Подскажите, пожалуйста, сколько стоит данный агрегат?
Заранее благодарен.


----------



## sergei 178 (11 Авг 2016)

Каких он годов?


----------



## zet10 (11 Авг 2016)

Форум постепенно превращается в оценочную лавку...по оценке "утиля". Советовал  бы модераторам подумать над данной проблемой.Ей богу уже надоело открывать форум и видеть по несколько раз на дню "якобы" просьбы о помощи оценки стоимости своего "барахла". Для этого есть магазины, пусть едут туда,платят деньги за консультации и оценку и получают реальную стоимость своего инструмента.


----------



## Kuzalogly (11 Авг 2016)

Или просто ввести подраздельчик "Оцениваем инструмент". В который можно будет и не заходить без желания. 

Народ, которому на голову свалилось счастье в виде баяна умершей бабушки, ничего не знает и знать не хочет. Народ набирает в поиск простейшие слова типа "акардион")), и шарит по форумам.

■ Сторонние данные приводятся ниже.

(** After any run of recorded samples, whatever the store held before and
    whatever their timestamps, the latest interval ends at the timestamp of
    the last sample and carries its pair. *)
Theorem latest_interval_tracks_latest_sample prefix s m m' :
  record_all E (prefix ++ [s]) m = (Ok (), m') ->
  exists older r,
    status_log (db m') = older ++ [r]
    /\ end_ r = ts s
    /\ pair_of_row r = pair_of s.
Proof.
  intros Hrun. apply record_all_steps in Hrun. rewrite Hrun. apply steps_last.
Qed.

Lemma step_adjacent rows s : adjacent_differ rows -> adjacent_differ (step rows s).
Proof.
  intros Hrows.
  destruct (step_cases rows s)
    as [[-> ->] | [(older & r & -> & Hpair & ->) | (older & r & -> & Hpair & ->)]];
    intros i a b Ha Hb.
  - destruct i; discriminate.
  - destruct (decide (S i < length older)%nat) as [Hin | Hout].
    + rewrite lookup_app_l in Ha, Hb by lia.
      apply (Hrows i a b); by rewrite lookup_app_l by lia.
    + assert (S i = length older) as Hi.
      { apply lookup_lt_Some in Hb. rewrite length_app in Hb. cbn in Hb. lia. }
      rewrite lookup_app_l in Ha by lia.
      rewrite Hi, list_lookup_middle in Hb by done. injection Hb as <-.
      apply (Hrows i a r); [by rewrite lookup_app_l by lia |].
      by rewrite Hi, list_lookup_middle.
  - destruct (decide (S i < length (older ++ [r]))%nat) as [Hin | Hout].
    + rewrite (lookup_app_l _ _ (S i)) in Hb by lia.
      rewrite (lookup_app_l _ _ i) in Ha by lia.
      by apply (Hrows i a b).
    + assert (S i = length (older ++ [r])) as Hi.
      { apply lookup_lt_Some in Hb. rewrite !length_app in *. cbn in *. lia. }
      rewrite Hi, list_lookup_middle in Hb by done. injection Hb as <-.
      assert (i = length older) as -> by (rewrite length_app in Hi; cbn in Hi; lia).
      rewrite lookup_app_l in Ha by (rewrite length_app; cbn; lia).
      rewrite list_lookup_middle in Ha by done. injection Ha as <-.
      intros Heq. apply Hpair. rewrite Heq.
      symmetry. exact (pair_of_new (ts s) (pair_of s)).
Qed.

(** The table stays run-length encoded: when no two neighbouring intervals
    carry the same pair before a run of recorded samples (as in an empty
    table), none do after it. *)
Theorem neighbours_differ samples m m' :
  adjacent_differ (status_log (db m)) ->
  record_all E samples m = (Ok (), m') ->
  adjacent_differ (status_log (db m')).
Proof.
  intros Hrows Hrun. apply record_all_steps in Hrun. rewrite Hrun. clear Hrun.
  revert Hrows. generalize (status_log (db m)).
  induction samples as [| s rest IH]; intros rows Hrows; [done |].
  cbn [fold_left]. by apply IH, step_adjacent.
Qed.

Lemma step_covers_new t rows s :
  tidy t rows -> t < ts s -> covered (step rows s) s.
Proof.
  intros (Hproper & _ & Hended) Hlate.
  destruct (step_cases rows s)
    as [[-> ->] | [(older & r & -> & Hpair & ->) | (older & r & -> & _ & ->)]].
  - eexists. split; [apply list_elem_of_singleton; reflexivity |].
    split; [cbn; lia | apply pair_of_new].
  - exists (set_end (ts s) r). split; [apply elem_of_app; right; by left |].
    apply Forall_app in Hproper as [_ Hr]. rewrite Forall_singleton in Hr.
    apply Forall_app in Hended as [_ Hr']. rewrite Forall_singleton in Hr'.
    unfold proper in Hr. split; [cbn; lia | done].
  - eexists. split; [apply elem_of_app; right; by left |].
    split; [cbn; lia | apply pair_of_new].
Qed.

Lemma step_covers_old t rows s s0 :
  tidy t rows -> t < ts s -> covered rows s0 -> covered (step rows s) s0.
Proof.
  intros (_ & _ & Hended) Hlate (r0 & Hin & [Hspan Hpair0]).
  destruct (step_cases rows s)
    as [[-> ->] | [(older & r & -> & Hpair & ->) | (older & r & -> & _ & ->)]].
  - by apply elem_of_nil in Hin.
  - apply elem_of_app in Hin as [Hin | Hin].
    + exists r0. split; [apply elem_of_app; by left | done].
    + apply list_elem_of_singleton in Hin as ->.
      exists (set_end (ts s) r). split; [apply elem_of_app; right; by left |].
      apply Forall_app in Hended as [_ Hr]. rewrite Forall_singleton in Hr.
      split; [cbn; lia | done].
  - exists r0. split; [apply elem_of_app; by left | done].
Qed.

Lemma steps_cover samples t rows seen :
  tidy t rows -> increasing (t :: (ts <$> samples)) ->
  Forall (covered rows) seen ->
  Forall (covered (fold_left step samples rows)) (seen ++ samples).
Proof.
  revert t rows seen.
  induction samples as [| s rest IH]; intros t rows seen Htidy Hinc Hseen.
  - by rewrite app_nil_r.
  - cbn in Hinc. destruct Hinc as [Hlate Hinc]. cbn [fold_left].
    replace (seen ++ s :: rest) with ((seen ++ [s]) ++ rest)
      by by rewrite <- app_assoc.
    apply (IH (ts s)); [by eapply step_tidy | exact Hinc |].
    apply Forall_app. split.
    + eapply Forall_impl; [exact Hseen |]. intros s0.
      by apply (step_covers_old t).
    + apply Forall_singleton. by apply (step_covers_new t).
Qed.

(** No sample is lost: starting from an empty [status_log], after recording
    samples with strictly increasing timestamps, every sample falls inside
    an interval of the table that carries the sample's pair of states. *)
Theorem every_sample_is_covered samples m m' s :
  status_log (db m) = [] ->
  increasing (ts <$> samples) ->
  record_all E samples m = (Ok (), m') ->
  s ∈ samples ->
  exists r, r ∈ status_log (db m') /\ covers r s.
Proof.
  intros Hempty Hinc Hrun Hin.
  apply record_all_steps in Hrun. rewrite Hempty in Hrun. rewrite Hrun.
  assert (Forall (covered (fold_left step samples [])) ([] ++ samples)) as Hall.
  { destruct samples as [| s0 rest]; [constructor |].
    apply (steps_cover (s0 :: rest) (ts s0 - 1)); [by repeat constructor | | done].
    split; [lia | done]. }
  rewrite Forall_forall in Hall. by apply Hall.
Qed.

Lemma event_of_fields now plug ps ds ev :
  event_of E now plug ps ds = Ok ev ->
  recorded_at ev = now /\ pair_of_event ev = (ps, ds).
Proof.
  unfold event_of, mbind, result_bind.
  destruct (Py.int (int_of_str E) (power plug)); [| discriminate].
  by intros [= <-].
Qed.

(** The audit trail is complete and in order: a run of recorded samples
    appends to [event_log] one row per sample, in the order of the samples,
    each with the timestamp and the pair of states of its sample, and keeps
    every row that was there. *)
Theorem one_event_per_sample samples m m' :
  record_all E samples m = (Ok (), m') ->
  exists evs,
    event_log (db m') = event_log (db m) ++ evs
    /\ recorded_at <$> evs = ts <$> samples
    /\ pair_of_event <$> evs = pair_of <$> samples.
Proof.
  revert m. induction samples as [| s rest IH]; intros m Hrun.
  - unfold record_all, for_each, mret, Cmd_ret in Hrun. simplify_eq.
    exists []. by rewrite app_nil_r.
  - unfold record_all in Hrun. cbn [for_each] in Hrun.
    unfold mbind, Cmd_bind in Hrun.
    destruct (record_sample E (ts s) (snapshot s) (threshold s) m)
      as [[[] | e] m1] eqn:Hone; [| discriminate].
    apply record_sample_ok in Hone as (ev & _ & Hev & _ & _ & Hevents & _).
    apply event_of_fields in Hev as [Hat Hpair].
    destruct (IH _ Hrun) as (evs & Hrest & Hats & Hpairs).
    exists (ev :: evs). split_and!.
    + rewrite Hrest, Hevents, <- app_assoc. done.
    + cbn. by rewrite Hat, Hats.
    + cbn. rewrite Hpair, Hpairs. unfold pair_of.
      by rewrite <- surjective_pairing.
Qed.

End Runs.

(** ** The commands together *)

Section Together.

Variable E : env.

(** [record] stores what [status] shows: when [record] has written to the
    database, the latest interval ends at the time of the call and carries
    the two states that [status] prints for the same reply of the cloud and
    the same threshold. *)
Theorem record_stores_what_status_shows thr m :
  event_log (db (record E thr m).2) <> event_log (db m) ->
  exists r,
    last (status_log (db (record E thr m).2)) = Some r
    /\ end_ r = utc_now E
    /\ stdout (status E thr m).2
       = stdout m ++ ["Plug:     " +:+ state_str (plug_state r);
                      "Device:   " +:+ state_str (device_state r)].
Proof.
  rewrite record_unfold, status_unfold.
  destruct (ensure_db E m) as [[[] | e] m1] eqn:Hdb;
    apply ensure_db_frame in Hdb as [Hsame _];
    [| intros Hne; exfalso; apply Hne; cbn; congruence].
  destruct (record_try E thr m1) as [[[] | e] m2] eqn:Hbody; cbn [fst snd].
  - intros _. unfold record_try, mbind, Cmd_bind in Hbody.
    rewrite fetch_plug_fetched in Hbody.
    destruct (fetched E) as [plug |]; [| discriminate].
    apply record_sample_ok in Hbody as (_ & _ & _ & _ & _ & _ & Hrows & _).
    destruct (merge_last (utc_now E) (evaluate_plug_state plug thr)
                (status_log (db m1))) as (older & r & Hlast & Hend & Hpair).
    exists r. rewrite Hrows, Hlast, last_snoc. split_and!; [done | done |].
    cbn [stdout snd]. rewrite <- Hpair. done.
  - apply record_try_raise in Hbody. cbn.
    intros Hne. exfalso. apply Hne. congruence.
Qed.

Этот красный, четырёхголосый, полный, из конца 1950-хх, Кохлер, если не прошёл капремонт в 1990-хх, требует серьёзного ТО. В те годы немцы клали в мастику многовато канифоли, и сегодня она просто как порошок. И залоги клеили плохо. И ещё много чего. Но если была капиталка у квалифицированного мастера- этот динозавр ещё поиграет. Тыщ 15 можно просить, потом сбавлять. Если капиталки не было- надо идти к мастеру, разбирать аккордеон, и подсчитывать целесообразность приведения его в порядок.


----------



## sergei 178 (11 Авг 2016)

Kuzalogly (11.08.2016, 20:28) писал:


> Этот красный, четырёхголосый, полный, из конца 1950-хх, Кохлер, если не прошёл капремонт в 1990-хх, требует серьёзного ТО. В те годы немцы клали в мастику многовато канифоли, и сегодня она просто как порошок. И залоги клеили плохо. И ещё много чего. Но если была капиталка у квалифицированного мастера- этот динозавр ещё поиграет. Тыщ 15 можно просить, потом сбавлять. Если капиталки не было- надо идти к мастеру, разбирать аккордеон, и подсчитывать целесообразность приведения его в порядок.


Спасибо за помощь!


----------



## vev (12 Авг 2016)

Kuzalogly (11.08.2016, 20:28) писал:


> Или просто ввести подраздельчик "Оцениваем инструмент". В который можно будет и не заходить без желания.


Завсегдатаев бы научить не создавать темы типа "Ищу ноты"... А уж о новичках и думать нечего...

Аднака реальное обострение в области продажи разного хлама наблюдается... Может античную ДМШ в Москве дигеры раскопали и распродают?


----------



## kep (12 Авг 2016)

zet10 (11.08.2016, 20:19) писал:


> Форум постепенно превращается в оценочную лавку...по оценке "утиля". Советовал бы модераторам подумать над данной проблемой.


 Не модератор, но "имею сказать пару слов". Подраздел по оценке, наверное, частично решит проблему, но можно еще создать ЧаВо по принципу белого списка: вот такие марки таких годов имеют ценность в пределах 0-Х тыр, остальное - хлам, с ним на Авито.


----------



## vev (12 Авг 2016)

*kep*, за последние пару лет ничего ценного здесь не оценивалось. Все можно было оценить при помощи Авито. 
Еще раз готов повторить: создай ты хоть тысячу подразделов, все будут валить свои сообщения в первом попавшемся месте. Во ВКонтакте это стена, здесь - создание уникальной темы.
Приведите мне пример отличного поведения... Ну хоть один... Никто не парится, чтобы набрать в поиске пару слов и посмотреть была ли тема поднята раньше или нет.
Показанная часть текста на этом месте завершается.